═══ Data shown ═══
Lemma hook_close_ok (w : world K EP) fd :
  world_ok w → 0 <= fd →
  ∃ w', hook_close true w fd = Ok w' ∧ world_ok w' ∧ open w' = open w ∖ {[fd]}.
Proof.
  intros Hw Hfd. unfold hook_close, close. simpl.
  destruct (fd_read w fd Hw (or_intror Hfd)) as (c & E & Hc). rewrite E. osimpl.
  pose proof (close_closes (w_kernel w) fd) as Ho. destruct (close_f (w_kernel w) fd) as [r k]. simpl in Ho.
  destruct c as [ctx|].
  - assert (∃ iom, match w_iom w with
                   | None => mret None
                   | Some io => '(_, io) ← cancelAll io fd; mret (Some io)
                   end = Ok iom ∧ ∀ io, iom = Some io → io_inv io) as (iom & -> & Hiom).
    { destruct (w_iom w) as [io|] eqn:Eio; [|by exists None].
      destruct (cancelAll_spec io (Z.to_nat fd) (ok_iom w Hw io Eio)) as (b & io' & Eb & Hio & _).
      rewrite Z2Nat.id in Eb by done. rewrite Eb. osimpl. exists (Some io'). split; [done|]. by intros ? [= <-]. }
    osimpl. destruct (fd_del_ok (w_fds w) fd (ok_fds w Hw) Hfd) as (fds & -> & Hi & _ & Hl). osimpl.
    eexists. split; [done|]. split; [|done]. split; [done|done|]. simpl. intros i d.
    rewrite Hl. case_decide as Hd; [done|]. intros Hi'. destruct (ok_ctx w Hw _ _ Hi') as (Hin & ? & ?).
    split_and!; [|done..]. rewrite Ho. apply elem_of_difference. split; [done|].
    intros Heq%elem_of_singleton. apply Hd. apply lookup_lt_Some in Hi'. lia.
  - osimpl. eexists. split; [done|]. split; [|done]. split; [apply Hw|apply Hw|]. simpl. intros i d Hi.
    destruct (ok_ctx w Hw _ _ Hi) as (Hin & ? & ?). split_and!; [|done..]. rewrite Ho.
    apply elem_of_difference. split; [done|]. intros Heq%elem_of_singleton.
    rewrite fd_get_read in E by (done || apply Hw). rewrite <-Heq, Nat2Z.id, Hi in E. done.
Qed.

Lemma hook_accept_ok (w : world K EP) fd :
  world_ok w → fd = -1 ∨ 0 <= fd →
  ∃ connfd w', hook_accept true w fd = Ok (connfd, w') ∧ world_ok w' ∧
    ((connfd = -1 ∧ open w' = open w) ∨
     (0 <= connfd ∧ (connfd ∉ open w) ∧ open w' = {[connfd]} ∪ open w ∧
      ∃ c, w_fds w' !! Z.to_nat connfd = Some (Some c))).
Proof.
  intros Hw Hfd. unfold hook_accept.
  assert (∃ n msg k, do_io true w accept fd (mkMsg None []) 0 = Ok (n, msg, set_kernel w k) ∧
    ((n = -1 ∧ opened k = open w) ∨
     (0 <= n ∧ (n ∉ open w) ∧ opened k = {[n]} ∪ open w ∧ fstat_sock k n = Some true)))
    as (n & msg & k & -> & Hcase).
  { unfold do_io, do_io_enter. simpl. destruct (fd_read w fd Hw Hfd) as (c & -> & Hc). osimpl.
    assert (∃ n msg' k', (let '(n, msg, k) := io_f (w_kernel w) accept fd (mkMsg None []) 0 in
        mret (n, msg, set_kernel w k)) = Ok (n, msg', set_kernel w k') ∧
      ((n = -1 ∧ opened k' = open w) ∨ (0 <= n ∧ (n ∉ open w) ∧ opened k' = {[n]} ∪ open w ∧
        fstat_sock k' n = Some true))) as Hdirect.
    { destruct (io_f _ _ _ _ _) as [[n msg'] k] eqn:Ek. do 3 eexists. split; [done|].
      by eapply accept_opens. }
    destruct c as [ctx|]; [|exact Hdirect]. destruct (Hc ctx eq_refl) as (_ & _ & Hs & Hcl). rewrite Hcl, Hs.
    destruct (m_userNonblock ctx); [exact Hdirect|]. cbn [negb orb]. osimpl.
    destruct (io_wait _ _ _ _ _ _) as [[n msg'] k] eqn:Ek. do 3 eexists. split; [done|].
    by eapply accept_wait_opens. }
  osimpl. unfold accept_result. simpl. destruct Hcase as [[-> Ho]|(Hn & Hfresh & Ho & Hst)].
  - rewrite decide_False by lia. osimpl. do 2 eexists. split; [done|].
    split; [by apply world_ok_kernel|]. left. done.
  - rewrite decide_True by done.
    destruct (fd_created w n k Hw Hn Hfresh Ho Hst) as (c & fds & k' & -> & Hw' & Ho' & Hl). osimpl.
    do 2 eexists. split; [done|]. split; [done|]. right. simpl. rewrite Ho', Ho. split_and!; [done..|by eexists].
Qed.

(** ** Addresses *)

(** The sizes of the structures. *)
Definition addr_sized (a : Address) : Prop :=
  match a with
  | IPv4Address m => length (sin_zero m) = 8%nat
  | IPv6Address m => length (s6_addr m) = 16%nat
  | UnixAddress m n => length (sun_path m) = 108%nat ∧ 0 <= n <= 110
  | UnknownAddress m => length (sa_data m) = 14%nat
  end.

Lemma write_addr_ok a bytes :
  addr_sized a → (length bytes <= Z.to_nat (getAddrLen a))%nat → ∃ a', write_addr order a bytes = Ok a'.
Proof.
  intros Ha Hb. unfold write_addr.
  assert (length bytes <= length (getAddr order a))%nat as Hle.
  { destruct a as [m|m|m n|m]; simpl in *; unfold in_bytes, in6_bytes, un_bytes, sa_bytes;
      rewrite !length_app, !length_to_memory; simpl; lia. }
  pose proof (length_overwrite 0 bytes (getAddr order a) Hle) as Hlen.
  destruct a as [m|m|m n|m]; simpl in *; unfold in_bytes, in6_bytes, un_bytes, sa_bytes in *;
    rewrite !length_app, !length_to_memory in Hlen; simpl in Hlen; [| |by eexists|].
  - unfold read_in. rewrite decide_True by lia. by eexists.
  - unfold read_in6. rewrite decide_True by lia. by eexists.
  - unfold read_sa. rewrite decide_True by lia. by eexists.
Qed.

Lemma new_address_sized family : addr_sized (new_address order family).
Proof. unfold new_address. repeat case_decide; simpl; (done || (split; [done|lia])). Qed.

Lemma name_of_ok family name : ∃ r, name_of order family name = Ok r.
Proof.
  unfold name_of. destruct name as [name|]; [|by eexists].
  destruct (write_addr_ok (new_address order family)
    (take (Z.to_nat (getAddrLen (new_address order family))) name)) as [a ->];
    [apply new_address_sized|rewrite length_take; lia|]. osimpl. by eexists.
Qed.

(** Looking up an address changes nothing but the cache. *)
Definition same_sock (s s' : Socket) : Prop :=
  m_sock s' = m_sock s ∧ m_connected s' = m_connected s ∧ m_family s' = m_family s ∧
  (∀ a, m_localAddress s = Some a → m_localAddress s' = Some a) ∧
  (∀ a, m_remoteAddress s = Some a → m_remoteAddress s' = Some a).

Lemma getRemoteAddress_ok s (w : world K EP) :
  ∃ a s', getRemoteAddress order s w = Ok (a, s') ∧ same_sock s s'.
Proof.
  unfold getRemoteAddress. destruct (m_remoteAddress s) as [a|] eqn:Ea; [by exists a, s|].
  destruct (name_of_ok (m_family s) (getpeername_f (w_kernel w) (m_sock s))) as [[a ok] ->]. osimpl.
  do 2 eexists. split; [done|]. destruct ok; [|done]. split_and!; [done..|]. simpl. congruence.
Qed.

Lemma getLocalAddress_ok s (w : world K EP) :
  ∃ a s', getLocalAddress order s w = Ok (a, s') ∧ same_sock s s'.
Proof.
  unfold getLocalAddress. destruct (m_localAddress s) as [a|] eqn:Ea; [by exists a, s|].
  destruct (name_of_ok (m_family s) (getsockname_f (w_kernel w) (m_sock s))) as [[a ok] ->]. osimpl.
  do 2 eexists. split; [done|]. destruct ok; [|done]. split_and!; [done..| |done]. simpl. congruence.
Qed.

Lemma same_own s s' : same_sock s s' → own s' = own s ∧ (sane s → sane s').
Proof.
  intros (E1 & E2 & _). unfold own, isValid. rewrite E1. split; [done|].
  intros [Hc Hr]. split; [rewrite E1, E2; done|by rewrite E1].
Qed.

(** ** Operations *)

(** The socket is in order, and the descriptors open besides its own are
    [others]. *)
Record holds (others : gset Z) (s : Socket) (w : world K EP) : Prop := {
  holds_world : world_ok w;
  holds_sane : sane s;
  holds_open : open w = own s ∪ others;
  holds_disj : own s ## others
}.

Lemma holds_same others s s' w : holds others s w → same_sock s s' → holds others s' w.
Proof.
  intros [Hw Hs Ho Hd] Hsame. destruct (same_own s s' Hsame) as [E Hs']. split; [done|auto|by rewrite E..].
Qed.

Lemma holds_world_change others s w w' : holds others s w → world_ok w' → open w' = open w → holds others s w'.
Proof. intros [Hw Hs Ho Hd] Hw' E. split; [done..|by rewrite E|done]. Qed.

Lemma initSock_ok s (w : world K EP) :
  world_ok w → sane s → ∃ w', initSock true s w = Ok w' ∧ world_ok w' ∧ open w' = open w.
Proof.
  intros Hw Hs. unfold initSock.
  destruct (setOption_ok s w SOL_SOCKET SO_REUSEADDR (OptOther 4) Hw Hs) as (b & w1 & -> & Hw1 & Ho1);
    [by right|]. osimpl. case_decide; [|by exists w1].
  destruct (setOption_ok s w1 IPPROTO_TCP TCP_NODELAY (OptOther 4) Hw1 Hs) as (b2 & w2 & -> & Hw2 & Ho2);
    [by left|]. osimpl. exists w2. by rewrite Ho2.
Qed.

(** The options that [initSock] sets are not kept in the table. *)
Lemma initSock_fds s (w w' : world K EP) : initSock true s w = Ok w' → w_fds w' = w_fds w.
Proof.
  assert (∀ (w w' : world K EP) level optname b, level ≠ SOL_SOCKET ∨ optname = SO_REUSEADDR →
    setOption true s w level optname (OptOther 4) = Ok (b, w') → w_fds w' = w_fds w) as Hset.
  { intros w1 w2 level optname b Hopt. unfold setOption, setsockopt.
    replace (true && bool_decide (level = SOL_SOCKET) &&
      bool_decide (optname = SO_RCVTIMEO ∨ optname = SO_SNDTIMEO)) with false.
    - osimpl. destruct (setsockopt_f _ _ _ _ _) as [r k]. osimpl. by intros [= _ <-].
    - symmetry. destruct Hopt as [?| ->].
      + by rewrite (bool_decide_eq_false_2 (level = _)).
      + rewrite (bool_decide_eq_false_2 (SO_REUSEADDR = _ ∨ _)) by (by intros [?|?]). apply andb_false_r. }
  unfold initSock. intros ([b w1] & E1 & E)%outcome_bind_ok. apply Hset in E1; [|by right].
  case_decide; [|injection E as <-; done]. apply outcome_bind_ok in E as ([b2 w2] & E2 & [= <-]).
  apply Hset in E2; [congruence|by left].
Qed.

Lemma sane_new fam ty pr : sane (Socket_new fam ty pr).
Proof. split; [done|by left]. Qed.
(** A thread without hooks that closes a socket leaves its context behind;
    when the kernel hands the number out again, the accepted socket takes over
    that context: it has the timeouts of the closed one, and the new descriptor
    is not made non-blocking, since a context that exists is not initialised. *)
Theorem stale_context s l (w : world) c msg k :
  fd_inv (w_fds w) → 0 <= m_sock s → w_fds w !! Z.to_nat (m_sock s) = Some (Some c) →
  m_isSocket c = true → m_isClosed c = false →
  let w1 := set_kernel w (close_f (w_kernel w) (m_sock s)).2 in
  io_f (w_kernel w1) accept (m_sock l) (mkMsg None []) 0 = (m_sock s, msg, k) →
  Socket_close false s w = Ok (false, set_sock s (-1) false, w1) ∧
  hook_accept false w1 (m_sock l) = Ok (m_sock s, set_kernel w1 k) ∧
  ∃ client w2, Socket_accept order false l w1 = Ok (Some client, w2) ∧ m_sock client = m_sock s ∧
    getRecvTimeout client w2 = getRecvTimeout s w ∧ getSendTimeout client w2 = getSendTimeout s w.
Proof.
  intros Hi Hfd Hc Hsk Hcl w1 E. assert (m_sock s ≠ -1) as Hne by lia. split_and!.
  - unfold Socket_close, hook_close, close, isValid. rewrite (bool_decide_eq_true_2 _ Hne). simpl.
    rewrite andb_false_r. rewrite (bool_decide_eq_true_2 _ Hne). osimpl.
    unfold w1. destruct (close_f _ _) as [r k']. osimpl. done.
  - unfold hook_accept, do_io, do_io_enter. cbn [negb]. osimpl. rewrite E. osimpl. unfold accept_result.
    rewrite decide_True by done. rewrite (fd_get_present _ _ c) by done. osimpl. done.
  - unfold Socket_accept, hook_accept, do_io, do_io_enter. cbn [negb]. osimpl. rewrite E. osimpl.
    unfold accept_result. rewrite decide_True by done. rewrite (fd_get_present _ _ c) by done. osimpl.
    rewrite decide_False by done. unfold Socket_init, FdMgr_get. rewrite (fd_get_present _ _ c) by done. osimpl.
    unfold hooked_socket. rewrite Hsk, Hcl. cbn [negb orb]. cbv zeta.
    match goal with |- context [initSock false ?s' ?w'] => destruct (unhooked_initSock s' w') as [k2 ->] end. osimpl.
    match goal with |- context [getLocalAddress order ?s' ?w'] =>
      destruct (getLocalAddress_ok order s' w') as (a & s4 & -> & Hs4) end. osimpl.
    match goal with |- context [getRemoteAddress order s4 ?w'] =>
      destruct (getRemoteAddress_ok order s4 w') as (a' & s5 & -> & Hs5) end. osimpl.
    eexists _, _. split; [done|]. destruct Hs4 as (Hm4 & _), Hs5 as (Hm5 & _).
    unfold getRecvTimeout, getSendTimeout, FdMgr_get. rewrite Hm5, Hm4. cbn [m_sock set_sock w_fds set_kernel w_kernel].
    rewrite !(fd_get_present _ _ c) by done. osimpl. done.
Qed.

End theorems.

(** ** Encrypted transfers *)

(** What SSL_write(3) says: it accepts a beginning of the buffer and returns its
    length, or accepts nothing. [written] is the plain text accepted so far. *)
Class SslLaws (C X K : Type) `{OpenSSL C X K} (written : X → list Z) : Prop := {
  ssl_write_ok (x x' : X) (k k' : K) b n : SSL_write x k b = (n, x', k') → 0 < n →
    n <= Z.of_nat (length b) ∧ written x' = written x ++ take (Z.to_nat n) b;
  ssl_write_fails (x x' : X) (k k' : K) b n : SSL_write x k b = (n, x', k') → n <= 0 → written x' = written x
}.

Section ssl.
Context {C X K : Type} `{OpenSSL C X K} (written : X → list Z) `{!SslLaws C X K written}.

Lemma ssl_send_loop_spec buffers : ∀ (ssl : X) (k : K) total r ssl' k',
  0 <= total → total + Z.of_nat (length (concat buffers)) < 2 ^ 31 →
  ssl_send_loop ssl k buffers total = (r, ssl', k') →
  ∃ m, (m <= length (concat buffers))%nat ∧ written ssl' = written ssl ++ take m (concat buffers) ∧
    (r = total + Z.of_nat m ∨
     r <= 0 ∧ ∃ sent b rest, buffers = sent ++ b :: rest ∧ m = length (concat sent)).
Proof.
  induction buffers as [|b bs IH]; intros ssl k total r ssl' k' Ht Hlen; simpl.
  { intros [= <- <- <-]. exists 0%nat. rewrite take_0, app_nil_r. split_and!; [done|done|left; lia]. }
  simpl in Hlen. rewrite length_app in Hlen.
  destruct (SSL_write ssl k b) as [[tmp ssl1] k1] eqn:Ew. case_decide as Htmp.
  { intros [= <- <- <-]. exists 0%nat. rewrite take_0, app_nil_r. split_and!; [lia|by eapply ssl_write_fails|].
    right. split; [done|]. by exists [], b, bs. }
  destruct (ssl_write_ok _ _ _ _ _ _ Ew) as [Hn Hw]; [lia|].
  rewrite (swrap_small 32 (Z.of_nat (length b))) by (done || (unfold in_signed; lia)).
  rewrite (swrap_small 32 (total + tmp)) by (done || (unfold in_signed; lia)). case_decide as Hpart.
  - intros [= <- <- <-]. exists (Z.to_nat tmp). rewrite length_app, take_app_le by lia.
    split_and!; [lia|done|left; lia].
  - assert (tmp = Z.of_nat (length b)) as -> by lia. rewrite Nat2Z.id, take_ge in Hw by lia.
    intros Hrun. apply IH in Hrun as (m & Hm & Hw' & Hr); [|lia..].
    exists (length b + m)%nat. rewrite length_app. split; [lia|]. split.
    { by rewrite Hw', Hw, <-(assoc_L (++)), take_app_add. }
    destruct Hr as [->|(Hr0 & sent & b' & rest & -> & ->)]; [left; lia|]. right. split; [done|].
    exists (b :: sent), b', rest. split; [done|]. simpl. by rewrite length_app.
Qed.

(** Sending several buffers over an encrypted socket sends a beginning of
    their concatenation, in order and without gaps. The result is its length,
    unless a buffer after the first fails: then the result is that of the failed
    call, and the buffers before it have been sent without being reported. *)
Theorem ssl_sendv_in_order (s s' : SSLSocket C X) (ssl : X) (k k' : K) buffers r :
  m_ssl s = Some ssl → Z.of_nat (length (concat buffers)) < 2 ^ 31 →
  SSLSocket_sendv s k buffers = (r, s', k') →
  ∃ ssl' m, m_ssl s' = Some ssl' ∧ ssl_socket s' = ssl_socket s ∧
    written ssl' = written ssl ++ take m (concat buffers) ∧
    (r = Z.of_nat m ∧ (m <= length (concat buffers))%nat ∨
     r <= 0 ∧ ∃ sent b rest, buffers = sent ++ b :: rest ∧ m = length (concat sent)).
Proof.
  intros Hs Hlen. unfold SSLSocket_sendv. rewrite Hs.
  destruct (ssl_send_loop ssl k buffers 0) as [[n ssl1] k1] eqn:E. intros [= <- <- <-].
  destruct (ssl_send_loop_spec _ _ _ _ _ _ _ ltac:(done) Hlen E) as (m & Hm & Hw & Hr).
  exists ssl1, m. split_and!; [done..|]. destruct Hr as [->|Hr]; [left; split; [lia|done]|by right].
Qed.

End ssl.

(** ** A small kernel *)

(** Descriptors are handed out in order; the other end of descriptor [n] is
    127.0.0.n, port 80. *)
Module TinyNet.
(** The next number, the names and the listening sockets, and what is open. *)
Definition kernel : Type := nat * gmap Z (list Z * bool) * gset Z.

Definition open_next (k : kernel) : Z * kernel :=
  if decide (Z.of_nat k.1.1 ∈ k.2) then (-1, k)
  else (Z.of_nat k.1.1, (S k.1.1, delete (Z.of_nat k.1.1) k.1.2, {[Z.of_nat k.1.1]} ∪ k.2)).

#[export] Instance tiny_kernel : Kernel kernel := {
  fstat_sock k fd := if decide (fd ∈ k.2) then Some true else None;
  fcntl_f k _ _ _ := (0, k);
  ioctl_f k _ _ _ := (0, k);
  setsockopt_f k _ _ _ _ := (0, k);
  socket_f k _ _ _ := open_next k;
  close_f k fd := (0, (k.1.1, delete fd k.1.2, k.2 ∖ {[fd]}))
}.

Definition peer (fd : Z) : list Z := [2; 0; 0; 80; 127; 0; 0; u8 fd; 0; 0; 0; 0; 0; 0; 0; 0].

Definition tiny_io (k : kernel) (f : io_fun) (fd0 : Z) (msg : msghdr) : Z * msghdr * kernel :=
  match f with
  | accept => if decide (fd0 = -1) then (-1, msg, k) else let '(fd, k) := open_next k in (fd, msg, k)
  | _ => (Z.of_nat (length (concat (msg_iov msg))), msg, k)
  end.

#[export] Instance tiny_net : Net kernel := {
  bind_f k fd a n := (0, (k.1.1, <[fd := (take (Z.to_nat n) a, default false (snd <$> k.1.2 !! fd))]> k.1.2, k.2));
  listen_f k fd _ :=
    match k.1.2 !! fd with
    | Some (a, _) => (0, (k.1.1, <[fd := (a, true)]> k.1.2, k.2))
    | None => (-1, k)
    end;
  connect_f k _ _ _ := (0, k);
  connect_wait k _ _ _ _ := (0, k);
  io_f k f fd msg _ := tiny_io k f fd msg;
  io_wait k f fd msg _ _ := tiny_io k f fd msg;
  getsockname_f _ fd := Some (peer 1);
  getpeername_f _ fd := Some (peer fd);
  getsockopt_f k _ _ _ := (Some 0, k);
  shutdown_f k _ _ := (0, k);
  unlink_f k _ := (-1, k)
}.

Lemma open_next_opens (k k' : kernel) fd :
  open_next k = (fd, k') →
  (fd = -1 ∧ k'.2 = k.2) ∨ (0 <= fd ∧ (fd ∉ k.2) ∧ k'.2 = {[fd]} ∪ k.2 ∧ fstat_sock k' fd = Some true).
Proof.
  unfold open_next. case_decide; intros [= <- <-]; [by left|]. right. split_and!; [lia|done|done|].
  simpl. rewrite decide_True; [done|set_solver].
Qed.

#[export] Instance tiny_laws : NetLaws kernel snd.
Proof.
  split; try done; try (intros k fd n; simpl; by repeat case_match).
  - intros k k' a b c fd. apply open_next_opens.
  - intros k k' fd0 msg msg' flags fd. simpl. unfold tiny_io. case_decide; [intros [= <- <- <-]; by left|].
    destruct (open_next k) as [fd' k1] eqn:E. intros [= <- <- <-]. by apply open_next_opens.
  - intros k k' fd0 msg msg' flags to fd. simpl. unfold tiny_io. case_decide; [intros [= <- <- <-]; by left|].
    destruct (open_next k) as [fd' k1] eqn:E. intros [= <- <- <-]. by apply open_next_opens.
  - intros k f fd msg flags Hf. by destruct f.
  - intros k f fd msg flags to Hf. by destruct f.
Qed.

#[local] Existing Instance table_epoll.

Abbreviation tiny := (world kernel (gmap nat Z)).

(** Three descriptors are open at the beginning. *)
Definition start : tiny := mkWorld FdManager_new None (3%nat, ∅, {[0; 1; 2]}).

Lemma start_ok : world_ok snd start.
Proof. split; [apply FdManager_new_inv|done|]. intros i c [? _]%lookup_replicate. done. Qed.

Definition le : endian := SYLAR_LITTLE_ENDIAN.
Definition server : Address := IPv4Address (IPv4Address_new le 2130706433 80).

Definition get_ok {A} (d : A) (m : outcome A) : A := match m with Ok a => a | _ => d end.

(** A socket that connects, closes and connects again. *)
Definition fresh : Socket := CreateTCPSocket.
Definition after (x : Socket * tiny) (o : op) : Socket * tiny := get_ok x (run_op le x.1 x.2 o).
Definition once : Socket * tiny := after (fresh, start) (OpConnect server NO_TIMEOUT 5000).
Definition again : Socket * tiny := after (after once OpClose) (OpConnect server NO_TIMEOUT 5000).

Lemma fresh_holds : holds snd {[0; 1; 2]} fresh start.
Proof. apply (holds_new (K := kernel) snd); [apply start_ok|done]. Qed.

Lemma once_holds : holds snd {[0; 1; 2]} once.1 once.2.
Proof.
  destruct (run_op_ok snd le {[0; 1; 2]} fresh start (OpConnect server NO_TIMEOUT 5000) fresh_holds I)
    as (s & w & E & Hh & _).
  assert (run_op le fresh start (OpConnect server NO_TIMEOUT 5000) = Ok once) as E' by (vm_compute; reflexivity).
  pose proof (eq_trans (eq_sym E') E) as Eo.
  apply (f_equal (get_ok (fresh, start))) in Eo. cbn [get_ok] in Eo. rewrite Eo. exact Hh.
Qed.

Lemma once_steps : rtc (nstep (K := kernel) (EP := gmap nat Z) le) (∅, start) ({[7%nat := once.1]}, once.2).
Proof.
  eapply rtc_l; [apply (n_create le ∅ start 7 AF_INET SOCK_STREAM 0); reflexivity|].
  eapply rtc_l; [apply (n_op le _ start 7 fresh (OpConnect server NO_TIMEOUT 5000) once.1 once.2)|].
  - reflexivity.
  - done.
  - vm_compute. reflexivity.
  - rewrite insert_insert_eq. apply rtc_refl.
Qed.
═══
* Aim of the exercise: Write out exactly the lines above between the line with "- assert (tmp" and the line with "Hw', Hw, <-(assoc_L", inclusive, and nothing beyond them.

* Completed task:
  - assert (tmp = Z.of_nat (length b)) as -> by lia. rewrite Nat2Z.id, take_ge in Hw by lia.
    intros Hrun. apply IH in Hrun as (m & Hm & Hw' & Hr); [|lia..].
    exists (length b + m)%nat. rewrite length_app. split; [lia|]. split.
    { by rewrite Hw', Hw, <-(assoc_L (++)), take_app_add. }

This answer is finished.